May 18, 1944 – the beginning of the deportation of Crimean Tatars and other peoples of Crimea.
The deportation of Crimean Tatars – forced eviction of the Crimean Tatar people outside the Crimean Autonomous Republic, carried out on May 18-20, 1944.
Explained by Soviet authorities as the punishment for “collaboration” of Crimean Tatar.
According to the resolution of the State Committee for Defense of the USSR of May 11, 1944, the entire Crimean Tatar population of Crimea was subject to deportation to special settlements. Due to the official data 183,155 people were evicted from their homes in a few days. Most were deported to Uzbekistan. Smaller groups to Kazakhstan, Tajikistan, the Mari Autonomous Republic, the Urals and the Kostroma region. Between 1944 and 1945, 15–25% of deportees died of famine and disease (according to official data) and up to 46%, according to Crimean Tatar activists. Mass return to the homeland became possible only after 1989.
In 2015, as part of the exhibition “Tragedies of the XX century. There is no somebody else’s pain”, the first permanent exhibition in Ukraine dedicated to the deportation of Crimean Tatars and other peoples of Crimea was opened at the Museum “Jewish Memory and Holocaust in Ukraine”. The most valuable exhibits of this exhibition are photos and documents of the deported family. Adzhymiek Kurdaieva was born in the village of Korbek, Alushta district in 1906. Worked as a nurse. On June 29, 1941, she was mobilized as a medical worker. Her daughter, Aliie Ablaieva, who was 9 years old, stayed with her aunt. Adzhymiek Kurdaieva worked as an operating room nurse at a frontline hospital. In the fall, it was completely destroyed by Nazi troops bombing. The survivors, including Adzhymiek, were surrounded. She was rescued by locals who helped to find civilian clothes. She survived the Nazi occupation with her daughter in Simferopol. Adzhymiek older brother, Mustafa Kurdaiev, was shot by the Nazis for participating in the guerrilla movement.

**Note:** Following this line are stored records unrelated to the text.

(** The run is the same with the entry and without it. *)
Lemma unlisted_run : run with_e = run without_e.
Proof.
  destruct (main_icon_name without_e) as [e'|name] eqn:Hn.
  { rewrite (run_unreadable _ _ Hn). apply run_unreadable.
    now rewrite unlisted_main_icon_name. }
  assert (main_icon_name with_e = inr name) as Hn'
    by now rewrite unlisted_main_icon_name.
  rewrite (run_shape _ _ Hn), (run_shape _ _ Hn'). cbv zeta.
  rewrite unlisted_root_icon_valid, unlisted_glob_icons.
  rewrite unlisted_other_icons_loop
    by (apply Forall_forall; intros p Hp; now apply filter_In in Hp).
  now rewrite (unlisted_check_root ".DirIcon" eq_refl).
Qed.

End Unlisted.

Lemma match_icons_char (p : string) :
  Glob.match_icons p = true
  <-> exists r,
        PyStr.strip_prefix "usr/share/icons/" p = Some r
        /\ Forall (fun c => Glob.is_hidden c = false) (PyStr.split "/" r)
        /\ PyStr.contains "." (last (PyStr.split "/" r) EmptyString) = true.
Proof.
  unfold Glob.match_icons.
  destruct (PyStr.strip_prefix "usr/share/icons/" p) as [r|].
  - rewrite andb_true_iff, forallb_forall. split.
    + intros [H1 H2]. exists r. split; [reflexivity|]. split; [|exact H2].
      apply Forall_forall. intros c Hc. apply negb_true_iff. now apply H1.
    + intros [r' [E [H1 H2]]]. injection E as <-. split; [|exact H2].
      intros c Hc. apply negb_true_iff.
      now apply (proj1 (Forall_forall _ _) H1).
  - split; [discriminate|]. intros [r [E _]]. discriminate.
Qed.

(** C5, as the code has it. The theme's files that go through the loop
    are the entries that [usr/share/icons/**/*.*] matches: those below
    [usr/share/icons], at any depth, whose last component holds a dot and
    none of whose components starts with a dot. Such a file, when it has
    the icon's name and fails the resolution check, makes the result
    failure. An entry below [usr/share/icons] that the pattern does not
    match (no dot in its name, a hidden name, a hidden directory above it)
    changes nothing: the run is the same with it and without it. *)
Theorem theme_files_looked_at :
  (forall p,
     Glob.match_icons p = true
     <-> exists r,
           PyStr.strip_prefix "usr/share/icons/" p = Some r
           /\ Forall (fun c => Glob.is_hidden c = false) (PyStr.split "/" r)
           /\ PyStr.contains "." (last (PyStr.split "/" r) EmptyString)
              = true)
  /\ (forall m name p st,
        In p (map f_path m) ->
        Glob.match_icons p = true ->
        name_differs (fst (OsPath.splitext (OsPath.basename p))) name
        = false ->
        _check_icon_for_valid_resolution m p = false ->
        other_icons_loop m name (Glob.glob_icons m) (mkState true None)
        = inr st ->
        other_icons_checks_success st = false)
  /\ (forall m1 m2 e,
        PyStr.startswith "usr/share/icons/" (f_path e) = true ->
        Glob.match_icons (f_path e) = false ->
        run (m1 ++ e :: m2) = run (m1 ++ m2)).
Proof.
  split; [exact match_icons_char|]. split.
  - intros m name p st Hin Hm D C H.
    apply (other_icons_loop_flips m name (Glob.glob_icons m) p
             (mkState true None) st); [| |exact H].
    + apply filter_In. now split.
    + intros s s' E.
      destruct (other_icon_related m name s p D) as [ok [E' Hok]].
      rewrite E' in E. injection E as <-. simpl.
      destruct ok; [|reflexivity].
      destruct (Hok eq_refl) as [_ [T _]]. congruence.
  - intros m1 m2 e. apply unlisted_run.
Qed.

On May 18, 1944, Adzhymiek Kurdaieva, same as all Crimean Tatars, was deported from the Crimea. At first came to Staraya Lyalya city at Ural. She worked in rafting, later managed to get a job in her specialty. Other Adzhymiek relatives were deported to various places of exile and had no information about each other's. Only by the end of 1940s, almost all members of the large family were able to reunite in the Uzbek SSR. This became possible thanks to the efforts of Kurdaieva’s nephew, who after World War was II demobilized and returned to Simferopol, but did not find any relatives there. According to his numerous inquiries and statements, it was possible to find and gather relatives in Uzbekistan. Adzhymiek Kurdaieva with his daughter devoted their lives to medicine. They returned to the Crimea in the early 1990s.